___ Source data
(** * Presentation-layer components of the explorer frontend

    A shallow embedding of three React components:

    - [UserProfileDesktop] (ui/snippets/user/profile/UserProfileDesktop.tsx),
      the profile trigger and its click handler;
    - [ColumnsButton] (ui/advancedFilter/ColumnsButton.tsx), the column
      visibility picker;
    - [AddressDetails] (second module of the same file), the address
      summary panel.

    Event handlers are functions from the values captured by the closure to
    the list of collaborator calls they make, in program order.  Objects
    that are passed by reference live in an explicit heap.  A render is a
    function from props and hook results to a typed view tree. *)

From Stdlib Require Import ZArith List Ascii String DecimalString.
From Stdlib Require Import Floats.SpecFloat.
From stdpp Require Import gmap strings list fin_maps.

Import ListNotations.
Local Open Scope string_scope.

(** ** JavaScript built-ins used by the components *)

Module JS.

(** [Boolean(x)] for [x : T | undefined] where [T] is an object type:
    every object is truthy, [undefined] is falsy. *)
Definition Boolean_obj {T : Type} (x : option T) : bool :=
  match x with
  | Some _ => true
  | None => false
  end.

(** [Boolean(s)] for a string: only the empty string is falsy. *)
Definition Boolean_str (s : string) : bool :=
  match s with
  | EmptyString => false
  | String _ _ => true
  end.

(** [Boolean(x)] for [x : string | undefined]. *)
Definition Boolean_optstr (x : option string) : bool :=
  match x with
  | Some s => Boolean_str s
  | None => false
  end.

(** [ToString(x)] for [x : string | undefined], as applied by [+] and by
    template literals. *)
Definition ToString_optstr (x : option string) : string :=
  match x with
  | Some s => s
  | None => "undefined"
  end.

(** [Array.prototype.join(",")] on an array of strings. *)
Fixpoint join_comma (l : list string) : string :=
  match l with
  | [] => ""
  | [s] => s
  | s :: rest => s ++ "," ++ join_comma rest
  end.

(** *** Numbers

    A Number is an IEEE 754 binary64 value: [spec_float] at precision 53
    and maximal exponent 1024.  The Number of a literal is its mathematical
    value rounded to nearest, ties to even, at any number of digits. *)

Definition prec : Z := 53.
Definition emax : Z := 1024.

Definition NaN : spec_float := S754_nan.
Definition zero : spec_float := S754_zero false.

(** [Object.is(x, NaN)] *)
Definition Object_is_NaN (x : spec_float) : bool :=
  match x with
  | S754_nan => true
  | _ => false
  end.

(** [x > y]; false as soon as one side is NaN. *)
Definition gt (x y : spec_float) : bool := SFltb y x.

(** The Number value of the integer [z] (round to nearest, ties to
    even). *)
Definition of_Z (z : Z) : spec_float := binary_normalize prec emax z 0 false.

(** The Number value of [(-1)^s * m * 10^e]. *)
Definition of_decimal (s : bool) (m : N) (e : Z) : spec_float :=
  match m with
  | N0 => S754_zero s
  | Npos p =>
      if (0 <=? e)%Z then
        binary_round prec emax s (p * Z.to_pos (10 ^ e)) 0
      else
        SFdiv prec emax (S754_finite s p 0)
              (S754_finite false (Z.to_pos (10 ^ (- e))) 0)
  end.

(** Strings are read as sequences of UTF-8 code units. *)
Definition code_units (s : string) : list N :=
  map N_of_ascii (list_ascii_of_string s).

(** [StrWhiteSpaceChar]: TAB, LF, VT, FF, CR, SP, U+00A0, U+1680,
    U+2000..U+200A, U+2028, U+2029, U+202F, U+205F, U+3000, U+FEFF. *)
Fixpoint skip_StrWhiteSpace (l : list N) : list N :=
  match l with
  | (9 | 10 | 11 | 12 | 13 | 32)%N :: r => skip_StrWhiteSpace r
  | 194%N :: 160%N :: r => skip_StrWhiteSpace r
  | 225%N :: 154%N :: 128%N :: r => skip_StrWhiteSpace r
  | 226%N :: 128%N :: x :: r =>
      if ((128 <=? x) && (x <=? 138) || (x =? 168) || (x =? 169)
          || (x =? 175))%N
      then skip_StrWhiteSpace r else l
  | 226%N :: 129%N :: 159%N :: r => skip_StrWhiteSpace r
  | 227%N :: 128%N :: 128%N :: r => skip_StrWhiteSpace r
  | 239%N :: 187%N :: 191%N :: r => skip_StrWhiteSpace r
  | _ => l
  end.

(** The value of a digit character, for bases up to 16. *)
Definition digit_value (c : N) : option N :=
  if ((48 <=? c) && (c <=? 57))%N then Some (c - 48)%N
  else if ((97 <=? c) && (c <=? 102))%N then Some (c - 87)%N
  else if ((65 <=? c) && (c <=? 70))%N then Some (c - 55)%N
  else None.

(** The longest prefix of digits in [base]: its value (after [acc]), the
    number of digits read (after [n]) and the remaining input. *)
Fixpoint digits (base : N) (l : list N) (acc : N) (n : nat)
  : N * nat * list N :=
  match l with
  | c :: r =>
      match digit_value c with
      | Some d =>
          if (d <? base)%N then digits base r (acc * base + d)%N (S n)
          else (acc, n, l)
      | None => (acc, n, l)
      end
  | [] => (acc, n, l)
  end.

Fixpoint strip_prefix (p l : list N) : option (list N) :=
  match p, l with
  | [], _ => Some l
  | a :: p', b :: l' => if (a =? b)%N then strip_prefix p' l' else None
  | _ :: _, [] => None
  end.

(** [ExponentPart], when one starts the input: its value and the
    remaining input.  Without a well-formed exponent the value is 0 and
    nothing is consumed. *)
Definition ExponentPart (l : list N) : Z * list N :=
  match l with
  | (101 | 69)%N :: r =>
      let '(neg, r') :=
        match r with
        | 43%N :: r' => (false, r')
        | 45%N :: r' => (true, r')
        | _ => (false, r)
        end in
      match digits 10 r' 0 0 with
      | (_, O, _) => (0%Z, l)
      | (v, S _, rest) =>
          ((if neg then - Z.of_N v else Z.of_N v)%Z, rest)
      end
  | _ => (0%Z, l)
  end.

(** [StrUnsignedDecimalLiteral] with the sign [s] already read. *)
Definition StrUnsignedDecimalLiteral (s : bool) (l : list N)
  : option (spec_float * list N) :=
  match strip_prefix (code_units "Infinity") l with
  | Some rest => Some (S754_infinity s, rest)
  | None =>
      let '(int, ni, r1) := digits 10 l 0 0 in
      let '(m, nf, r2) :=
        match r1 with
        | 46%N :: r => digits 10 r int 0
        | _ => (int, O, r1)
        end in
      match (ni + nf)%nat with
      | O => None
      | S _ =>
          let '(e, r3) := ExponentPart r2 in
          Some (of_decimal s m (e - Z.of_nat nf), r3)
      end
  end.

(** [NonDecimalIntegerLiteral]: 0b, 0o and 0x literals, unsigned. *)
Definition NonDecimalIntegerLiteral (l : list N)
  : option (spec_float * list N) :=
  match l with
  | 48%N :: p :: r =>
      let base :=
        match p with
        | (98 | 66)%N => Some 2%N
        | (111 | 79)%N => Some 8%N
        | (120 | 88)%N => Some 16%N
        | _ => None
        end in
      match base with
      | Some b =>
          match digits b r 0 0 with
          | (_, O, _) => None
          | (v, S _, rest) => Some (of_Z (Z.of_N v), rest)
          end
      | None => None
      end
  | _ => None
  end.

Definition StrNumericLiteral (l : list N) : option (spec_float * list N) :=
  match NonDecimalIntegerLiteral l with
  | Some r => Some r
  | None =>
      match l with
      | 43%N :: r => StrUnsignedDecimalLiteral false r
      | 45%N :: r => StrUnsignedDecimalLiteral true r
      | _ => StrUnsignedDecimalLiteral false l
      end
  end.

(** [Number(s)] for a string [s] (StringToNumber): white space around
    the literal is dropped, the empty literal is [+0], and anything that
    is not a [StrNumericLiteral] is NaN. *)
Definition Number (s : string) : spec_float :=
  match skip_StrWhiteSpace (code_units s) with
  | [] => zero
  | l =>
      match StrNumericLiteral l with
      | Some (v, rest) =>
          match skip_StrWhiteSpace rest with
          | [] => v
          | _ :: _ => NaN
          end
      | None => NaN
      end
  end.

End JS.

(** ** UserProfileDesktop *)

Module UserProfileDesktop.

(** The collaborator methods the click handler can call. *)
Inductive Call :=
| profileMenu_onOpen
| signInWithWallet_start
| authModal_onOpen.

Section Handler.
(** The payload of the profile query; the handler only tests it for
    truthiness. *)
Variable UserInfo : Type.

(** [handleProfileButtonClick]: the closure captures
    [profileQuery.data] and [router.pathname]; the result lists the
    calls made before the handler returns. *)
Definition handleProfileButtonClick
    (profileQuery_data : option UserInfo) (router_pathname : string)
  : list Call :=
  if JS.Boolean_obj profileQuery_data then
    [profileMenu_onOpen]
  else if String.eqb router_pathname "/apps/[id]" then
    [signInWithWallet_start]
  else
    [authModal_onOpen].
______
What you will do >> Reproduce, word for word and in full, only the lines above that start at the line with "let '(e, r3) := ExponentPart r2 in" and run through the line with "Definition NonDecimalIntegerLiteral (l", both ends included.

Completed exercise >>
          let '(e, r3) := ExponentPart r2 in
          Some (of_decimal s m (e - Z.of_nat nf), r3)
      end
  end.

(** [NonDecimalIntegerLiteral]: 0b, 0o and 0x literals, unsigned. *)
Definition NonDecimalIntegerLiteral (l : list N)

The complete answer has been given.